■ **Exercise**:
Would you give the number of lines in the entries that contain the word "AddRemoveFacts"? Nothing else is needed.

Stored entries
= = =

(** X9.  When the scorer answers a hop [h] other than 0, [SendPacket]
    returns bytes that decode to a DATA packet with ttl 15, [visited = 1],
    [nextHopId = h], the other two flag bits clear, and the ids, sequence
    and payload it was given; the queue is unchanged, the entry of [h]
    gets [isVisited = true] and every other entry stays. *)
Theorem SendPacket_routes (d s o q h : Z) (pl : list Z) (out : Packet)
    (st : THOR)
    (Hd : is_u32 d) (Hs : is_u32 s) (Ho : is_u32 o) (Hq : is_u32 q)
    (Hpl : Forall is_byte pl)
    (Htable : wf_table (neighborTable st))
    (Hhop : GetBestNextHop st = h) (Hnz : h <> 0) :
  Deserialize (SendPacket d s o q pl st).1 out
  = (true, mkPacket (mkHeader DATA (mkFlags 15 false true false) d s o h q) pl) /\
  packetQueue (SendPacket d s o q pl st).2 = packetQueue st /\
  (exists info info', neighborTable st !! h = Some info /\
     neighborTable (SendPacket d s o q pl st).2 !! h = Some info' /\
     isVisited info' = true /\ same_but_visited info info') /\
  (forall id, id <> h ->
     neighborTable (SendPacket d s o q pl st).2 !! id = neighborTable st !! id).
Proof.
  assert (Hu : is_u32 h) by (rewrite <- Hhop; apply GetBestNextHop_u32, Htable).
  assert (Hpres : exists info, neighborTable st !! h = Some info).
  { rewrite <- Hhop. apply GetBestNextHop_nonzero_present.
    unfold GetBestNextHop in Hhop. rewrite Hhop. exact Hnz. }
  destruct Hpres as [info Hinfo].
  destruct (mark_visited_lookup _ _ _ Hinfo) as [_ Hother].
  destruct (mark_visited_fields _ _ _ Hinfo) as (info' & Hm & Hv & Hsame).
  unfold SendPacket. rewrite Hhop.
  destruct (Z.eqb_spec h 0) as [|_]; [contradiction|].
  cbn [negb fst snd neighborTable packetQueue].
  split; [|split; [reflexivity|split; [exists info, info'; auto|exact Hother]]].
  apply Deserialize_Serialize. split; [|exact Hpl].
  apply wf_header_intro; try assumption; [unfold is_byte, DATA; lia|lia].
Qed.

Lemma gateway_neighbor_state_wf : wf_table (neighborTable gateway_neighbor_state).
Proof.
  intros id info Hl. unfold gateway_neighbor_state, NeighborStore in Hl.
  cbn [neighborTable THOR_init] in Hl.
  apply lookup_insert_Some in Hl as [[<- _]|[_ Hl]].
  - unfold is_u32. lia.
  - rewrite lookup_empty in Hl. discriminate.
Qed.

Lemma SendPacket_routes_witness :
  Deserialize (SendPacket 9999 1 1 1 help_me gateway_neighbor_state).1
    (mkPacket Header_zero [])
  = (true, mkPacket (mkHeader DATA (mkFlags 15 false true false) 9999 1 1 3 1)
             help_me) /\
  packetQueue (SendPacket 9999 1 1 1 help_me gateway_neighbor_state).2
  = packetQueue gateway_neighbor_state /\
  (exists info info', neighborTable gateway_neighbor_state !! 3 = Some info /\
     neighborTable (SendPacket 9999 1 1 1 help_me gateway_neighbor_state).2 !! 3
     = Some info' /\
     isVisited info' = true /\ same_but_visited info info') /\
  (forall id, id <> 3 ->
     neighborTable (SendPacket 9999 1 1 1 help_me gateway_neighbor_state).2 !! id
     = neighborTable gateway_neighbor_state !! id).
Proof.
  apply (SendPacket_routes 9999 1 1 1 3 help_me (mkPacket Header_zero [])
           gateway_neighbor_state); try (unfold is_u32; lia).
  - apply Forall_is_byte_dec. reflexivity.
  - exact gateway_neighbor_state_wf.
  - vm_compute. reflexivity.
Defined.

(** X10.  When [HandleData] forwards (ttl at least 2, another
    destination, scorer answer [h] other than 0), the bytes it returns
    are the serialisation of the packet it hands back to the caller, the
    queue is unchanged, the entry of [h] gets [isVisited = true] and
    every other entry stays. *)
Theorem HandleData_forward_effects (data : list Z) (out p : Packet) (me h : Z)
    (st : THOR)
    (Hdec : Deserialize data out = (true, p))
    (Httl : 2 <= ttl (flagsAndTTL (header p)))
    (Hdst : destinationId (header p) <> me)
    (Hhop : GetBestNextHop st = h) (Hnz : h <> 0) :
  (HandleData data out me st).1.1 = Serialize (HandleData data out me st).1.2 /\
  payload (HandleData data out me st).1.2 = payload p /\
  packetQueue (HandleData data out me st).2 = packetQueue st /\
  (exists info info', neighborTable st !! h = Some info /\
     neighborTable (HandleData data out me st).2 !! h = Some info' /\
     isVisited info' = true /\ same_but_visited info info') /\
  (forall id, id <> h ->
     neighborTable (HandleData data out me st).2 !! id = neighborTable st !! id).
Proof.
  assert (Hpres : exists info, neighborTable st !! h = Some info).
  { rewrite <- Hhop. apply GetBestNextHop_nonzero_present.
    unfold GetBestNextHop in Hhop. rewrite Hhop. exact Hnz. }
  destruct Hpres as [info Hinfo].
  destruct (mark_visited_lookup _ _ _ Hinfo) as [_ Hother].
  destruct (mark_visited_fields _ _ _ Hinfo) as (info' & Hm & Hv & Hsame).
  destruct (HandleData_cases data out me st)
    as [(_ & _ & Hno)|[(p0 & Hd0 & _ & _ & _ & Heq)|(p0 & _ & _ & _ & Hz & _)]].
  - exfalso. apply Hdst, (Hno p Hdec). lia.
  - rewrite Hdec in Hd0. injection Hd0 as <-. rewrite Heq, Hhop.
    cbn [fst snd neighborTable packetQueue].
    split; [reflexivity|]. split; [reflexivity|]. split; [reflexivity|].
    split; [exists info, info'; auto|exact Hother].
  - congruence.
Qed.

= = =

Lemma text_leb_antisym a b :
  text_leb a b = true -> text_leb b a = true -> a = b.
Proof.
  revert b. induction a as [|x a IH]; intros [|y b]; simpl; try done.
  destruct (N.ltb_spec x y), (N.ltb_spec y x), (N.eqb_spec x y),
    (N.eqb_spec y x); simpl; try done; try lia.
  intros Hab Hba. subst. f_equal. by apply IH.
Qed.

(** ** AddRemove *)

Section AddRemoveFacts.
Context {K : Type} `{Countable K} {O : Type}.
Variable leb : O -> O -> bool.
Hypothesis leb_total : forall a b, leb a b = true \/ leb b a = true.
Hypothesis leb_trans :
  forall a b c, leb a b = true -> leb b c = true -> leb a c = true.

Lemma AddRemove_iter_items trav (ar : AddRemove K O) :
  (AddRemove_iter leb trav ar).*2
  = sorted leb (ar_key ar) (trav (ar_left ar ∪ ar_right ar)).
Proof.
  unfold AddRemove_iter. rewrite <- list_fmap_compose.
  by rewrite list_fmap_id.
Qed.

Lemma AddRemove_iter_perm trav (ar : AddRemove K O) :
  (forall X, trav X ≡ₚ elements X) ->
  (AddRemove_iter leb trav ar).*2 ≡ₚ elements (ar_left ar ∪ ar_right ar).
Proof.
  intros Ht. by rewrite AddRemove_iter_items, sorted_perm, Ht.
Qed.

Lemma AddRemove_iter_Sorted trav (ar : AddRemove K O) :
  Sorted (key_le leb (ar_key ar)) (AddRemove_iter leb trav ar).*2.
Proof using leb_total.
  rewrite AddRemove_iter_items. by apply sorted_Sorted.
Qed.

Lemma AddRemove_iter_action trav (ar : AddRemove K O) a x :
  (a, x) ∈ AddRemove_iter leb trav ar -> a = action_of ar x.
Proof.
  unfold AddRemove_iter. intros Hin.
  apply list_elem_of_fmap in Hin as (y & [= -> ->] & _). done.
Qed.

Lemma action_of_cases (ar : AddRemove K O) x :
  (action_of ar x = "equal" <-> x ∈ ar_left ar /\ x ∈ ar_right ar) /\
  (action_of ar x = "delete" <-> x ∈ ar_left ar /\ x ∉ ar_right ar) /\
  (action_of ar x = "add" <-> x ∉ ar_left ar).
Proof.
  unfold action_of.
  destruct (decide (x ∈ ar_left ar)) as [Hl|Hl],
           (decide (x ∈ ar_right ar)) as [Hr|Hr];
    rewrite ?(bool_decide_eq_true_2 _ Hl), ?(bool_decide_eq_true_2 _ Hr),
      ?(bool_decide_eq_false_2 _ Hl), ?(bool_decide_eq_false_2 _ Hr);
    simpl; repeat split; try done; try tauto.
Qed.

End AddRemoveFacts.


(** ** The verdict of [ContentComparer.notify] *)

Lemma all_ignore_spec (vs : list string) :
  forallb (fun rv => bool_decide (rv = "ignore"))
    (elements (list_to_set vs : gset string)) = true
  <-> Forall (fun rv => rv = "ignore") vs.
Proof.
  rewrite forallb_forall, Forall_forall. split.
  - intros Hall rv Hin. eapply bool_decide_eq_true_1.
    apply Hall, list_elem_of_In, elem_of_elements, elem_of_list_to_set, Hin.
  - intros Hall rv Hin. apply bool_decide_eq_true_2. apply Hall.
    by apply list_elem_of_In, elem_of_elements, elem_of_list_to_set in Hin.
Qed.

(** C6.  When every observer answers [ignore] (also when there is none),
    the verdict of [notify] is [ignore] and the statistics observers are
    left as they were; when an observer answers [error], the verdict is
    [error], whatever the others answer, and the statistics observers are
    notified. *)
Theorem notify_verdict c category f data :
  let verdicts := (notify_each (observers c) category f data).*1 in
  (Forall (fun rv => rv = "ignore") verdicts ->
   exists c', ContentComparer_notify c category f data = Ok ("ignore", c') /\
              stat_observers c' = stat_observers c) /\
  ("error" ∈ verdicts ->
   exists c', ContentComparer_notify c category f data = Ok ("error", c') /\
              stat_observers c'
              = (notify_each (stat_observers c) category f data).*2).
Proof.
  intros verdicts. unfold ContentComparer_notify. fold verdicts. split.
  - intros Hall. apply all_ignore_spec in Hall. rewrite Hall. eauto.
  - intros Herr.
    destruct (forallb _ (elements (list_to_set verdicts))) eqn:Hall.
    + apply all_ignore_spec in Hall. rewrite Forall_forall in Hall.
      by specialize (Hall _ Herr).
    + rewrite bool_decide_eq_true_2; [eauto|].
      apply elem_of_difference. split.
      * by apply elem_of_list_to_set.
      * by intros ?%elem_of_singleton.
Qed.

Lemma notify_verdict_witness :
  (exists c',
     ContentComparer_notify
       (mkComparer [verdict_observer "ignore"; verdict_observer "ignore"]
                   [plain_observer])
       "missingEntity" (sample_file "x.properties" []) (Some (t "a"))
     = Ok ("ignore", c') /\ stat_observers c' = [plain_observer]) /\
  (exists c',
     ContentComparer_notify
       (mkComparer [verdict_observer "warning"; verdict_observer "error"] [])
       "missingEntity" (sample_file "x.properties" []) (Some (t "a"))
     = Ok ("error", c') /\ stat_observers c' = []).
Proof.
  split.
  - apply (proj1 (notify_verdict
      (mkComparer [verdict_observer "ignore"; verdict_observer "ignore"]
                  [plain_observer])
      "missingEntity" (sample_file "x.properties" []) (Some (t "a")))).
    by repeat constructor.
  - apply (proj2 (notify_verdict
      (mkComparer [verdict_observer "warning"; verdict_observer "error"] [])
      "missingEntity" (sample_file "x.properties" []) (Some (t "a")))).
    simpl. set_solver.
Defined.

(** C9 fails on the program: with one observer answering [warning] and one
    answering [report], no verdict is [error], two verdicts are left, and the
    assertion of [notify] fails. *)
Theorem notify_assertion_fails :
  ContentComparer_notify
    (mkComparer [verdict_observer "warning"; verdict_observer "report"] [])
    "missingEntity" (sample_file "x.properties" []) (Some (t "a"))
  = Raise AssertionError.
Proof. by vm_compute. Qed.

= = =

■ **Solution to this task**:
2